(Saved data entries)
===
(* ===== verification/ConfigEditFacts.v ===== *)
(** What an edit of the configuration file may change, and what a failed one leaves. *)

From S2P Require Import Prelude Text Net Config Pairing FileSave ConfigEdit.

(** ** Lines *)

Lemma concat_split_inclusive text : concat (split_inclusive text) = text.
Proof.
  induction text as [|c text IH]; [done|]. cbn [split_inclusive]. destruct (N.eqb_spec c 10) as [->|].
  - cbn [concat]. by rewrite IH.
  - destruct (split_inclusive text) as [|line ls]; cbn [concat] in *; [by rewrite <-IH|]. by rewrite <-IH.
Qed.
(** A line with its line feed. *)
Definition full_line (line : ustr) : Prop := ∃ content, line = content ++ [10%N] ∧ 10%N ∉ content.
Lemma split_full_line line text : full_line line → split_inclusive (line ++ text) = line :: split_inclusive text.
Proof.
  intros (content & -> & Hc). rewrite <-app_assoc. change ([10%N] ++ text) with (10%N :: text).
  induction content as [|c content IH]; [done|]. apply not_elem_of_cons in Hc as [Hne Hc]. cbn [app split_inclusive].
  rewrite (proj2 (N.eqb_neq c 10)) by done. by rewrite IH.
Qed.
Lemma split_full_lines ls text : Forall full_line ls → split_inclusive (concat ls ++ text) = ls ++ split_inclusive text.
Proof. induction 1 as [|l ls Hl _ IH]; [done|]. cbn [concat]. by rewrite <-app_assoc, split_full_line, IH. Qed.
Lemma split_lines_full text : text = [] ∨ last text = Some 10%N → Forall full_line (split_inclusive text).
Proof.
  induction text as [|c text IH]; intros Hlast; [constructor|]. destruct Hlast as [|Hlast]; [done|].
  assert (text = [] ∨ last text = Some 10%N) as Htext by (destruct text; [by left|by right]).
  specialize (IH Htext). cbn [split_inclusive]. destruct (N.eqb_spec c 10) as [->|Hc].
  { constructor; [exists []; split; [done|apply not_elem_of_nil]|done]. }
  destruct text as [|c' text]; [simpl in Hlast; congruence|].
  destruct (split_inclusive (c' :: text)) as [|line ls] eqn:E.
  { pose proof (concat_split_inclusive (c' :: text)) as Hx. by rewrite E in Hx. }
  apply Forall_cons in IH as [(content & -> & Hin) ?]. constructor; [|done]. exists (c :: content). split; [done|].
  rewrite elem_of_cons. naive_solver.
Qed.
===
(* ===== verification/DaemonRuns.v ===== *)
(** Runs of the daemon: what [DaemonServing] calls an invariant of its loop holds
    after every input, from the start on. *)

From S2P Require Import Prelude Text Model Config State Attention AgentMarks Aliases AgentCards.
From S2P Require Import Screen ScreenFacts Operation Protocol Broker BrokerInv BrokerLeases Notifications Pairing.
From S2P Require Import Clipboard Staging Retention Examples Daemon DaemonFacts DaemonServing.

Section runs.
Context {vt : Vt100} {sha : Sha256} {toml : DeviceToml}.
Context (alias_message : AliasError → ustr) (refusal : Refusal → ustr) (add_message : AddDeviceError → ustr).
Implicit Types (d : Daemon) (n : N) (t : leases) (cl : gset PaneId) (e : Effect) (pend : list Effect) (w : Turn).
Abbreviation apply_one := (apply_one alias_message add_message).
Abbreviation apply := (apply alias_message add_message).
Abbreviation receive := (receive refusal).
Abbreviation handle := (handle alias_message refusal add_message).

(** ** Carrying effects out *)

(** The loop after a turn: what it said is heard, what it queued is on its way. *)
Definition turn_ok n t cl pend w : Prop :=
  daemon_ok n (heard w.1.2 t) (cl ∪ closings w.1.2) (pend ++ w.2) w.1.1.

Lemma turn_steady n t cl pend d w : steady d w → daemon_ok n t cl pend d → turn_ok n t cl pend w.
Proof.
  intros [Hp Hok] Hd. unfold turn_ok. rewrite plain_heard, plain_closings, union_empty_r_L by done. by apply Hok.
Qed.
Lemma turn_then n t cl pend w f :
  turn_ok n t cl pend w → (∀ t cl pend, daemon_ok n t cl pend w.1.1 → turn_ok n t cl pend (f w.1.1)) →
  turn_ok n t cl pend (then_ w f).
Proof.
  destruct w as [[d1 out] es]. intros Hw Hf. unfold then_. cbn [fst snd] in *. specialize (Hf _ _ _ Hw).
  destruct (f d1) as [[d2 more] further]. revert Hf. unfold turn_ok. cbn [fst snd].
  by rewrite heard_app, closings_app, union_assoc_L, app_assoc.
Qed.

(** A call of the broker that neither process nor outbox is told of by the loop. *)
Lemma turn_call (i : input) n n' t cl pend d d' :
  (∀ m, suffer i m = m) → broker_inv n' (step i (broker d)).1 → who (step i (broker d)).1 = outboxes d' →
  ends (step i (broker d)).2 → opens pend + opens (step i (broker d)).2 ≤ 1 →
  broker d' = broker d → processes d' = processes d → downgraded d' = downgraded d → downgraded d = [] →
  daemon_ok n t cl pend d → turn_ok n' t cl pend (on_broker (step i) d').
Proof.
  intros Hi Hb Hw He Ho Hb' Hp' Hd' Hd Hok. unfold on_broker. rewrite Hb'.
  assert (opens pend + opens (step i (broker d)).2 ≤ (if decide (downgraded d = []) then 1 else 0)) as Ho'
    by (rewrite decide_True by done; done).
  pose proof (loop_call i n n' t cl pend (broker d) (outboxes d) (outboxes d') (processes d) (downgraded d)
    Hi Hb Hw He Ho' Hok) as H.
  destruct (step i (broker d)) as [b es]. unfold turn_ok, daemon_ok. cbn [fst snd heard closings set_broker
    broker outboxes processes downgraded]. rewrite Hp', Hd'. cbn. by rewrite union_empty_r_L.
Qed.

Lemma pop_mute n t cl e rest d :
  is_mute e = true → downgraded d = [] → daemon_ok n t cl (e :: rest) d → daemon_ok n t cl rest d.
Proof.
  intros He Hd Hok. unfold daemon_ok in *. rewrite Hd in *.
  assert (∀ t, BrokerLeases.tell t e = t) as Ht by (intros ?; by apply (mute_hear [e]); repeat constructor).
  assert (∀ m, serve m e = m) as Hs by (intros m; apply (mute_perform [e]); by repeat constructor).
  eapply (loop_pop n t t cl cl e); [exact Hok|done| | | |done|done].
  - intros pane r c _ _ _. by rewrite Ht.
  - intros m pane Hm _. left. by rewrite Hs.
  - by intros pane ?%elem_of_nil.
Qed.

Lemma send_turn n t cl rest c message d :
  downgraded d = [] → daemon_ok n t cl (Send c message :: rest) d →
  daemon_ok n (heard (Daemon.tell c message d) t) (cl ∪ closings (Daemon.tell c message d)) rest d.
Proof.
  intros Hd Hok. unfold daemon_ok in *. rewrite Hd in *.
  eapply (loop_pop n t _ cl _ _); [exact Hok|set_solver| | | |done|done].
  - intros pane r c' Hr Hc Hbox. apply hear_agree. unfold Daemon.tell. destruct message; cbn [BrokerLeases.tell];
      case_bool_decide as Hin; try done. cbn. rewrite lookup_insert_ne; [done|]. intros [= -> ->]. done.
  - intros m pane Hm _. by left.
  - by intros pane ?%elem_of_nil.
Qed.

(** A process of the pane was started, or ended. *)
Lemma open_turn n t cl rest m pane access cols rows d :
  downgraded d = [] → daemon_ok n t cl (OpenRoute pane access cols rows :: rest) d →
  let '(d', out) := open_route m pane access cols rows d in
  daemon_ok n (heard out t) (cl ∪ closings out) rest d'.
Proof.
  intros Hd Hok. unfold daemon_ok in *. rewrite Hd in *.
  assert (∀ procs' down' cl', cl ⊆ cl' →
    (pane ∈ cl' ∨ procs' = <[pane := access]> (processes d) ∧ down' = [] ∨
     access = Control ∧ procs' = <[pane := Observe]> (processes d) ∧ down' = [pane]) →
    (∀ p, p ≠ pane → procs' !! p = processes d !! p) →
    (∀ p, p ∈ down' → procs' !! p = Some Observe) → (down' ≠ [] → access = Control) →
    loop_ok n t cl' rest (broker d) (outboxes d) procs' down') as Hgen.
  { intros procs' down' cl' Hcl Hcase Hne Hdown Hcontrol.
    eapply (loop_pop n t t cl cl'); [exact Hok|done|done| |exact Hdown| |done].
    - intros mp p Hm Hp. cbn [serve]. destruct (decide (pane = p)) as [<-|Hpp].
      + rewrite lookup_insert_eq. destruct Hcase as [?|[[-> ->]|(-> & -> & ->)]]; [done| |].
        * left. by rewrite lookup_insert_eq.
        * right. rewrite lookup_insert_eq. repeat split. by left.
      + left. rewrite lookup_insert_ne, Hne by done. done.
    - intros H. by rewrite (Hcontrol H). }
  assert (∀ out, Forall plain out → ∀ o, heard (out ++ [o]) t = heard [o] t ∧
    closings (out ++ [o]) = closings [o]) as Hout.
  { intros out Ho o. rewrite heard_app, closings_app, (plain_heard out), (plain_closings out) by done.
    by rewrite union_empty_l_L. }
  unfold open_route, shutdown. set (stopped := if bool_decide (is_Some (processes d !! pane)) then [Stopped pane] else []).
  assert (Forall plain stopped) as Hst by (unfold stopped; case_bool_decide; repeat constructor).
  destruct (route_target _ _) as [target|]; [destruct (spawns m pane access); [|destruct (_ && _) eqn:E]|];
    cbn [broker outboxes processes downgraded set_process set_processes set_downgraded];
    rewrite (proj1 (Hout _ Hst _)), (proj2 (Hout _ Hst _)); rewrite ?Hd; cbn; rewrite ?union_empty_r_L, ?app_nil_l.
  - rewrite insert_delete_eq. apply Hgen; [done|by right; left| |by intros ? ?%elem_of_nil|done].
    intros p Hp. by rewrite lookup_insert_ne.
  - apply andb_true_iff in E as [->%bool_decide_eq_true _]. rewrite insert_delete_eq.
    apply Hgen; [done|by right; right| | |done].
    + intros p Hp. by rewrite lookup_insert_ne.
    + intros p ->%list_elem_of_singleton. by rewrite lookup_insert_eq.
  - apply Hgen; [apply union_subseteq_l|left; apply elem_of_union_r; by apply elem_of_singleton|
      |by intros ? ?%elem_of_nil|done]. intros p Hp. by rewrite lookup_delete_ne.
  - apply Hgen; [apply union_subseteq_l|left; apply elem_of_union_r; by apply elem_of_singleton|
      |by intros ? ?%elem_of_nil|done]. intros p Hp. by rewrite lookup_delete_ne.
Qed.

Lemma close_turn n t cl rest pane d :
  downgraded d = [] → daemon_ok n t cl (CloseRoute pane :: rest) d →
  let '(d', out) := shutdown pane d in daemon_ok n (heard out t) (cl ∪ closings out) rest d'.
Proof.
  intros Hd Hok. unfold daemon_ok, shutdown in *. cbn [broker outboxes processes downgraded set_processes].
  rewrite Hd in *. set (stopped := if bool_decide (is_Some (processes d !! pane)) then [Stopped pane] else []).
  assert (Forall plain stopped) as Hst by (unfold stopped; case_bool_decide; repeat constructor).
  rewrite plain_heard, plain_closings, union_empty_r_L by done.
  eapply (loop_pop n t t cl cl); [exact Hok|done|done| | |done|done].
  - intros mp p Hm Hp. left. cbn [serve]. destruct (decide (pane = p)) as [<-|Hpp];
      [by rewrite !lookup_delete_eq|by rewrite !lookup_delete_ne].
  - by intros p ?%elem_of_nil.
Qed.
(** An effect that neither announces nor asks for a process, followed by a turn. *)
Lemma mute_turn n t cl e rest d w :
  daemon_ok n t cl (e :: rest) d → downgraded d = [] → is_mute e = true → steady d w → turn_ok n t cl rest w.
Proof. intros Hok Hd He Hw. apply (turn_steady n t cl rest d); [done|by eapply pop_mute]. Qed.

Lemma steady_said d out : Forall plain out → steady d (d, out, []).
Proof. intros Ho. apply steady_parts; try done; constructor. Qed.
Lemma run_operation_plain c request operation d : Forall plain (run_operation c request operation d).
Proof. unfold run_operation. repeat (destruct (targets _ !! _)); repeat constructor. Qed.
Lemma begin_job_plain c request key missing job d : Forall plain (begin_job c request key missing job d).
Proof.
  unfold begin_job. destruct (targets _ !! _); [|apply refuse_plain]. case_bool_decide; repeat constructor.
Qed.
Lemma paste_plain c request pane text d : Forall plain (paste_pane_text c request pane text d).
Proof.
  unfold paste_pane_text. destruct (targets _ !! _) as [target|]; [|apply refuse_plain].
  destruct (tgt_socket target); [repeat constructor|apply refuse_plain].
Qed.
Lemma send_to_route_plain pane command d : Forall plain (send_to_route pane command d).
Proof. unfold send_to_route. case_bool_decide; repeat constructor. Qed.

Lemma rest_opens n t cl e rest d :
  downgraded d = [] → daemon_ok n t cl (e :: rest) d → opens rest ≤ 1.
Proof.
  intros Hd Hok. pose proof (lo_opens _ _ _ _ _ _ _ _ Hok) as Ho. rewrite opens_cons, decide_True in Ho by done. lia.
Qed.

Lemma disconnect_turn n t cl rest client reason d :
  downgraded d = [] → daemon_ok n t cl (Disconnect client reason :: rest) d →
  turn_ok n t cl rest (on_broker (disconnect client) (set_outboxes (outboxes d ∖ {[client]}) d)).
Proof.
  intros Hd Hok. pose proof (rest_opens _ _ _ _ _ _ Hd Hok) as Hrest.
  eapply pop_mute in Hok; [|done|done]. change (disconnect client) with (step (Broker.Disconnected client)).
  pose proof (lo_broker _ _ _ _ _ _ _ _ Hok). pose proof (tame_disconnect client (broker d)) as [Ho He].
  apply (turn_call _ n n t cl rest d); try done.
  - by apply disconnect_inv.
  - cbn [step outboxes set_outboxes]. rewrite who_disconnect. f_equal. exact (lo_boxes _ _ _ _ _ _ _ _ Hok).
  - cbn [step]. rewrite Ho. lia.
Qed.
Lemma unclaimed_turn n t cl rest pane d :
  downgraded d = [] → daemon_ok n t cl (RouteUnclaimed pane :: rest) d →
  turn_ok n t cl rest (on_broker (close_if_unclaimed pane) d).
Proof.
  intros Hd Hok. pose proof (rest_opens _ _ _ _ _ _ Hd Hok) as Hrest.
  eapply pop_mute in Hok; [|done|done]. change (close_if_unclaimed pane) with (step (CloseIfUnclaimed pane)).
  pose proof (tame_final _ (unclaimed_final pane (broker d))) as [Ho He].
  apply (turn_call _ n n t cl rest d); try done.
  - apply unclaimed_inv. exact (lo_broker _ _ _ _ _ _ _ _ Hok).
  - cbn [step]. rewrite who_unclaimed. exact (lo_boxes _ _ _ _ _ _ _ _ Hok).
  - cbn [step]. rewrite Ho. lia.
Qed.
===
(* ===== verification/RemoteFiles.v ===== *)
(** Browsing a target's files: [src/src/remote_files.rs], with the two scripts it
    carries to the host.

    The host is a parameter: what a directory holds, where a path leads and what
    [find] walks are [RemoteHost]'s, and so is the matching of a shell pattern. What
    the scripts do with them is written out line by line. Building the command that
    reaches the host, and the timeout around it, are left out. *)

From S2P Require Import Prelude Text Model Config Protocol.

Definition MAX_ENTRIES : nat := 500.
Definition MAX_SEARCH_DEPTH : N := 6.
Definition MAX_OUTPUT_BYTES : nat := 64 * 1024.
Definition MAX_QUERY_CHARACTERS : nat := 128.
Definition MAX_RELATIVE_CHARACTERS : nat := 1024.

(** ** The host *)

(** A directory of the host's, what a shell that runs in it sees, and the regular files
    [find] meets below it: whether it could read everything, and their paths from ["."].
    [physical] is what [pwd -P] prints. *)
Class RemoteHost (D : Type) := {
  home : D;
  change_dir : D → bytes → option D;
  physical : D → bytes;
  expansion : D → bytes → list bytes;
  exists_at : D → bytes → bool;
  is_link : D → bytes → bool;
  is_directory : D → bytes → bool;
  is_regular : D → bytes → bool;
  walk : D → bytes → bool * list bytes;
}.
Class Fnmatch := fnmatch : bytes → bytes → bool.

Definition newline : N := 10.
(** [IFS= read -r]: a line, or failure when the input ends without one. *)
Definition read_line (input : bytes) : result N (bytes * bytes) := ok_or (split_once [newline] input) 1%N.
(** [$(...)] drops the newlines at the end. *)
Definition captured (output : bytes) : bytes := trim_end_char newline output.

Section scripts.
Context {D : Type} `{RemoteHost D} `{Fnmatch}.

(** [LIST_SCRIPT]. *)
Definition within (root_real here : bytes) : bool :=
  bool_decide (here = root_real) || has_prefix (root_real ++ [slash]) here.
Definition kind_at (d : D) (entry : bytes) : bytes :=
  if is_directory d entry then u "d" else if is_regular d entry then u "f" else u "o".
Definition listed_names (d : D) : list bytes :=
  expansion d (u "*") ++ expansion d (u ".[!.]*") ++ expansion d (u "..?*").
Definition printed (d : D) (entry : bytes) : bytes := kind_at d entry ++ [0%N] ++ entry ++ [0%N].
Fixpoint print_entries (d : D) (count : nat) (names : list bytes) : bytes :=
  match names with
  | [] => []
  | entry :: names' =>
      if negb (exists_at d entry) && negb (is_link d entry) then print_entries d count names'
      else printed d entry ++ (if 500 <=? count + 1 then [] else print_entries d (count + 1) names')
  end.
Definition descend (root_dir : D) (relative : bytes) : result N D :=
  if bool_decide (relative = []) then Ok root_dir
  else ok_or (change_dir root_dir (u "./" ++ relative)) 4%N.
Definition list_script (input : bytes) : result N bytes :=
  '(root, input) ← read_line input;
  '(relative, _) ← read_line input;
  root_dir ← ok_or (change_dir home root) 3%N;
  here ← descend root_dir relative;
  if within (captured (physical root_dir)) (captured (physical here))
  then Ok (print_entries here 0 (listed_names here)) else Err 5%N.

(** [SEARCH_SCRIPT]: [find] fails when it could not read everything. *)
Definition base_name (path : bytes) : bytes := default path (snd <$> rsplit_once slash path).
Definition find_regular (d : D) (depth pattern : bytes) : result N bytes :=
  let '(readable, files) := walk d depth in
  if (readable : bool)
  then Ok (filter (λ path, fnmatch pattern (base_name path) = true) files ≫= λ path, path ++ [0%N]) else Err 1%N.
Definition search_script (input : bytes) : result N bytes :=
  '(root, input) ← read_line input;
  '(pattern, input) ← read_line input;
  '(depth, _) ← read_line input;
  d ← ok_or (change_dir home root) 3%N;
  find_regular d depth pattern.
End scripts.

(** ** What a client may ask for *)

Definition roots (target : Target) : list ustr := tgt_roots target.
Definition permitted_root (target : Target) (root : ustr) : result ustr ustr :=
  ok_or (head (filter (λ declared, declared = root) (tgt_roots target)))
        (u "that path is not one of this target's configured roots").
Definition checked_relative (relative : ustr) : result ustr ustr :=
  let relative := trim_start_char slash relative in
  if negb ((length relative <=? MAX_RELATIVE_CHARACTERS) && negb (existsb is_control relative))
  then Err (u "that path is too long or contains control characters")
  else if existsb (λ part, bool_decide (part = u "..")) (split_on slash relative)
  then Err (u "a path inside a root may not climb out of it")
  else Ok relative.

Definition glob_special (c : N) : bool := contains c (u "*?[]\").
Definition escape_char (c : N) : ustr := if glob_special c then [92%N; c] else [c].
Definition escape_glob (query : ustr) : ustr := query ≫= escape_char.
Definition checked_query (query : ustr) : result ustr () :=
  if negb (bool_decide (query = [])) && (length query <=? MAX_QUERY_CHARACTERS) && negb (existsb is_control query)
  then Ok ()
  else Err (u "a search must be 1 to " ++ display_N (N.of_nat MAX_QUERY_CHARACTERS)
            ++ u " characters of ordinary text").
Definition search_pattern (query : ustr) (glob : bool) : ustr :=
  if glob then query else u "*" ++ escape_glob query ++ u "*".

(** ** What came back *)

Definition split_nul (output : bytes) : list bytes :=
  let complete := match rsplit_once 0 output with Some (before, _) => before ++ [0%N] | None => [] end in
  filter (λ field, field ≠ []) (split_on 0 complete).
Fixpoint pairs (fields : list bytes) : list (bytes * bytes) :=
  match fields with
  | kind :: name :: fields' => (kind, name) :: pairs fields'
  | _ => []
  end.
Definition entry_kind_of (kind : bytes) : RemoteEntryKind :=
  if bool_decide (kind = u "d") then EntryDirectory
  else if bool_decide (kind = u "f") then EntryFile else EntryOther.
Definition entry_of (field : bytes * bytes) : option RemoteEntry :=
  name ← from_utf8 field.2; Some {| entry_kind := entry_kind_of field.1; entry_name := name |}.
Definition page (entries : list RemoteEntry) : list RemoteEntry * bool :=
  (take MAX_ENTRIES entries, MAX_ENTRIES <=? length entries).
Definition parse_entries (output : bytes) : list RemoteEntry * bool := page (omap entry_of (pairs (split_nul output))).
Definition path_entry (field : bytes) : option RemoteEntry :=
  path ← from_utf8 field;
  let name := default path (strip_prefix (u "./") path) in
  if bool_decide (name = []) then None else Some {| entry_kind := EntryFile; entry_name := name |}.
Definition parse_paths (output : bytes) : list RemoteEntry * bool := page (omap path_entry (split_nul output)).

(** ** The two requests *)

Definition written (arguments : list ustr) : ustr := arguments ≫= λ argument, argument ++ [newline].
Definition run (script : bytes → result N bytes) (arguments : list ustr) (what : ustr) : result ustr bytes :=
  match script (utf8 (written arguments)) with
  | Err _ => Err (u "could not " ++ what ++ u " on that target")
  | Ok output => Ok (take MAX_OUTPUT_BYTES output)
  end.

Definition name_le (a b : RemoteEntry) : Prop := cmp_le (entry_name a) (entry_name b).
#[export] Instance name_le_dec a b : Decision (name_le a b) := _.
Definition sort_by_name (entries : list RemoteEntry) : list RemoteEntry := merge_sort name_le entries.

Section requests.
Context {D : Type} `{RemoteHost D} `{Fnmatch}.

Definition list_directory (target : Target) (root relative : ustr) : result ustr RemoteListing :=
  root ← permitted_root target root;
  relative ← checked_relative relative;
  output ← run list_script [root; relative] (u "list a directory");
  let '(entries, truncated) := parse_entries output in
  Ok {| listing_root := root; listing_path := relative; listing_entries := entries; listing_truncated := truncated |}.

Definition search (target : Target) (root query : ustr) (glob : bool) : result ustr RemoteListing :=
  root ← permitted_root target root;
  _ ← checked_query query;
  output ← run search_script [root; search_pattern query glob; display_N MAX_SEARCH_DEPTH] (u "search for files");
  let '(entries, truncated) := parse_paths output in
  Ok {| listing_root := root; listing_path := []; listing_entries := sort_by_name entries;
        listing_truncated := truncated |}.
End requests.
===
* _TASK BRIEF_:
Wherever a line of the data holds "arguments", copy that line.

* _WRITTEN SOLUTION_:
Definition written (arguments : list ustr) : ustr := arguments ≫= λ argument, argument ++ [newline].
Definition run (script : bytes → result N bytes) (arguments : list ustr) (what : ustr) : result ustr bytes :=
  match script (utf8 (written arguments)) with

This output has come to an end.